◆ **Brief**
Your task is to gather the lines below that hold the string "with".

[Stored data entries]
== Segment start ==
(* ===== verification/StaticPortsProps.v ===== *)
(** The ports of configured Links (StaticPorts.v): what is reserved at the start, and
    what a retry leaves. *)

From S2P Require Import Prelude Netip Ports Desired Interfaces DynamicPolicy Attempts Routes StaticPorts.
From stdpp Require Import gmap strings.
Open Scope Z_scope.
Open Scope velvet_scope.

Section Static.
Context {E : Type} (listen : Z → E → (error + Z) * E) (close : E → E).
Notation statics := (@statics E).
Notation static_bind := (static_bind listen close).
Notation reserveStaticPort := (reserveStaticPort listen close).
Notation retryStaticPort := (retryStaticPort listen close).

(** * Leases and resources *)

(** Every Link holds its own lease, and every lease is held by a Link. *)
Record coherent (st : statics) : Prop := {
  co_pool : pool_ok (sp_ports st);
  co_held : ∀ a r, sp_resources st !! a = Some r → ∃ l, res_port r = Some l ∧ leases (sp_ports st) !! lease_port l = Some l ∧
    (cleanup r = false → ListenPort (res_plan r) = lease_port l);
  co_apart : ∀ a b r s l, sp_resources st !! a = Some r → sp_resources st !! b = Some s → res_port r = Some l → res_port s = Some l → a = b;
  co_accounted : ∀ q l, leases (sp_ports st) !! q = Some l → ∃ a r, sp_resources st !! a = Some r ∧ res_port r = Some l }.
Definition none_flagged (st : statics) : Prop := ∀ a r, sp_resources st !! a = Some r → cleanup r = false.
(** What [rand.IntN] and the validation of the specification promise. *)
Definition choice_ok (plan : LinkPlan) (start : Z) : Prop :=
  wf_choice (lk_Ports plan) ∧ (First (Range (lk_Ports plan)) ≠ 0 → 0 <= start < Last (Range (lk_Ports plan)) - First (Range (lk_Ports plan)) + 1).
(* ===== verification/PolicySocket.v ===== *)
(** vfp/policy/socket.go: the socket on the loopback of the node, for policy messages
    that are routed over the fabric. *)

From S2P Require Import Prelude Netip MessageData Message Datagrams.
From stdpp Require Import strings.
Open Scope Z_scope.
Open Scope velvet_scope.

Record Socket := mkSocket { sk_local : Addr; sk_pool : Prefix; sk_port : Z; ingress : Z → bool }.
(** [Listen]; a nil function is [None].  [opened]: the port of the socket that was
    opened and configured, or the error of the call that failed, after which none is
    open. *)
Definition Listen (opened : result Z) (local : Addr) (pool : Prefix) (ingress : option (Z → bool)) : result Socket :=
  match ingress with
  | Some f =>
    if negb (Is6 local) || Is4In6 local || IsLinkLocalUnicast local || IsMulticast local || negb (Contains pool local)
    then Err (errors_New "invalid routed policy binding")
    else port ← opened; Ok (mkSocket local pool port f)
  | None => Err (errors_New "invalid routed policy binding")
  end.

Definition Send (s : Socket) (remote : Addr) (m : Message) : result datagram :=
  if negb (IsPolicy (Type_ m)) || negb (Contains (sk_pool s) remote) || bool_decide (remote = sk_local s)
  then Err (errors_New "invalid policy destination or message")
  else b ← EncodeDatagram m; Ok (mkDatagram b None (mkUDPAddr (AsSlice remote) (sk_port s) "")).

Definition decode (s : Socket) (packet : list byte) (control : option ControlMessage) (source : option UDPAddr) :
    option (Addr * Message) :=
  match source, control with
  | Some udp, Some control =>
    if negb (ua_Port udp =? sk_port s) then None
    else
      match AddrFromSlice (ua_IP udp), AddrFromSlice (cm_Dst control) with
      | Some src, Some dst =>
        if negb (bool_decide (dst = sk_local s)) || bool_decide (src = sk_local s) || negb (Is6 src) || Is4In6 src ||
           IsLinkLocalUnicast src || IsMulticast src || negb (Contains (sk_pool s) src) || negb (ingress s (cm_IfIndex control))
        then None
        else
          match DecodeDatagram packet with
          | Ok m => if negb (IsPolicy (Type_ m)) then None else Some (src, m)
          | _ => None
          end
      | _, _ => None
      end
  | _, _ => None
  end.
Definition Read (s : Socket) : list (result arrival) → option (result (Addr * Message) * list (result arrival)) :=
  read_until (λ a, decode s (received a) (ar_control a) (ar_source a)).
Lemma decode_iff s a m src :
  PolicySocket.decode s (received a) (ar_control a) (ar_source a) = Some (src, m) ↔ policy_datagram s a m src.
Proof.
  unfold PolicySocket.decode. split.
  - destruct (ar_source a) as [u|] eqn:U; [|done]. destruct (ar_control a) as [c|] eqn:C; [|done].
    destruct (Z.eqb_spec (ua_Port u) (PolicySocket.sk_port s)) as [P|]; [|done]. cbn [negb].
    destruct (AddrFromSlice (ua_IP u)) as [src'|] eqn:Src; [|done].
    destruct (AddrFromSlice (cm_Dst c)) as [dst|] eqn:Dst; [|done].
    destruct (_ || negb (PolicySocket.ingress _ _)) eqn:G; [done|]. rewrite !orb_false_iff, !negb_false_iff in G.
    destruct G as [[[[[[[G1%bool_decide_eq_true G2%bool_decide_eq_false] G3] G4] G5] G6] G7] G8].
    destruct (DecodeDatagram (received a)) as [m'| |] eqn:D; [|done..].
    destruct (IsPolicy (Type_ m')) eqn:K; [|done]. intros [= -> ->].
    apply decode_received in D as [L D]. apply decode_udp in D as (_ & D & _).
    split; [done..| | |]; [exists c|exists u|]; unfold routed; subst; done.
  - intros [L D K (c & -> & Dst & I) (u & -> & Src & P) ((R1 & R2 & R3 & R4 & R5) & N)].
    rewrite P, Z.eqb_refl, Src, Dst, I, R1, R2, R3, R4, R5, bool_decide_true, (bool_decide_false _ N) by done. cbn.
    rewrite (proj2 (decode_received a m)) by (split; [done|]; apply decode_udp; auto using policy_udp). by rewrite K.
Qed.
== Segment end ==
◆ **Written solution**
  match ingress with
  match source, control with
      match AddrFromSlice (ua_IP udp), AddrFromSlice (cm_Dst control) with
          match DecodeDatagram packet with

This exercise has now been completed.